I saw no mercy. I’m sure that 10 minutes earlier she and dad had both been deeply worried that I might have had a serious accident (things you imagine are always serious when you don’t know where or how your child is, especially at two in the morning). I suspect they had been worried that I might be laying somewhere in a wreck, hurt or worse. But not now. Not as I stood there on the stairs, not bleeding, not hurt, not showing any concern for anyone but myself, and looking up at her. All those tender and worried feelings had suddenly turned to anger. How could I have done this to them? How could I possibly be so insensitive? Why would I treat them this way? And worse, what might I have been up to until this time of the morning. What kind of sins was this kid up to, after all?

So…she stood there her hands on her hips, and said…

I wish I could tell you the tone in her voice. Ominous? I thought so. Menacing? It was to me.

She said, “Where do you think you’ve been until this hour of the morning?

Well now, my Mother is a very intellegent woman, but you have to admit, looking back, that she was probably not performing at her peak. That was not the best question in town. I’ve asked myself, “Had I been thinking clearly, which I wasn’t, how should I have answered that without being a smart-aleck and making things worse?” I have found no answer. Maybe you can help me. Maybe you’ll face that question or a similar one sometime before you grow up.

You may be wondering what I said. Well, you know me. I would surely have answered with a high degree of intellegence for a boy my age. Something she could quote to her friends for years to come. I said - - - “I dun no”.

Now there was the long term and very telling mistake. There was the mistake I have had to live with.
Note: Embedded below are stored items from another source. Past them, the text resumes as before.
(** * Dashboard-K3: column heuristics, form submission and map building

    A shallow embedding of the rule-based logic of the dashboard
    (utils.py, forms.py, map_builder.py, sheet_io.py, app.py) and the
    properties of its specification.

    Layout: the embedding of the source, module by module; the wording of
    the specification as definitions; sample inputs; then the lemmas and
    the theorems, one per claim, followed by further properties of the
    code.

    Conventions of the embedding.
    - Python [str] values are [string]s of ASCII characters; [str.lower],
      [str.strip] and the regular-expression classes [[0-9]], [\d] and
      [[A-Fa-f0-9]] are modelled on that alphabet.
    - A [dict] is a [gmap]; a [pd.Series] row is a [gmap] from column label
      to cell, read with [row.get]; the column list [df.columns] is kept
      next to it, as in the source. Column labels are taken distinct, as
      the headers of a sheet read with [get_all_records] are.
    - Python numbers are an abstract type with the three operations the
      code applies to them ([float(s)], [str(x)], truth value), gathered in
      the class [PyNum]; a concrete decimal instance is given for running
      the definitions. Where the code compares values ([in], [unique]),
      two numbers are equal when they are the same element of that type.
    - A cell of the data frame is a string, a number, or missing
      ([None]/[NaN]: the code treats both alike wherever it reads a cell
      of the sheet). The
      nullable scalar [pd.NA] is not modelled.
    - The remote worksheet, the uploads, the session copy of the data and
      the messages shown to the user are the fields of an explicit world
      that the submit handler transforms; the outcome of an upload is an
      input of the handler.
    - [strftime] and [strptime] are modelled for the directives the code
      uses; today's date, the [str] of an uploaded-file object, the MD5
      digest and the [str] of shapes and lists are inputs.
    - Page layout, the HTML around the lines of a popup, the legend, the
      conversion of column types after the load and the calls to the
      Sheets and Drive services are left out. *)

From Stdlib Require Import ZArith Lia Ascii String.
From stdpp Require Import gmap strings list fin_maps pretty.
But for me the dye was cast. “Did you go to a movie?” “Yes”. “Did you have a hamburger?” “Yes”. “Where’d you go then?” “I dun no”. Why’d it take so long to get home?” “I dun no”. “Did you get in trouble?” “No”. “Is the car ok?” “Yes”. And now more ominous and menacing than before, “Then where have you been?”

Now this is my great opportunity. All I have to do now is simply tell the truth. “I invited Alvin Maughan and Harry Lemmon and it took a long time to take them home.” She’d have said, “Well, I wish you had told us what you were going to do”. I’d have said, “I’m sorry”. She would have hugged me and we’d have gone to bed.

So, what did I say? I stuck by my guns. I couldn't bend. I'd never break. I said, “I dun no”.

Well, she turned and went to bed, and I went to bed. There were no hugs. No green willow sticks. I lay there a long time before I went to sleep. At first I blamed everything on her. I hadn’t done anything wrong. Then sometime that night I came to realize how very foolish and childish I had been – that I had lied – that I should have told my parents before I went what I was going to do, where I was going to go. They would have probably not let me drive so far, but that would have protected me in many ways, and I’d have been home on time and had fond memories. And most importantly, I would have earned my parents respect. I didn’t ask for the car again for a long time.

I learned a very important lesson that night. I haven't always had the courage to live it, but it was a great lesson. I've had similar lessons that have reinforced what I learned that night. I think I have come to know how very important it is. I learned that night, very early in the morning, how to just face the music and be honest – tell the truth.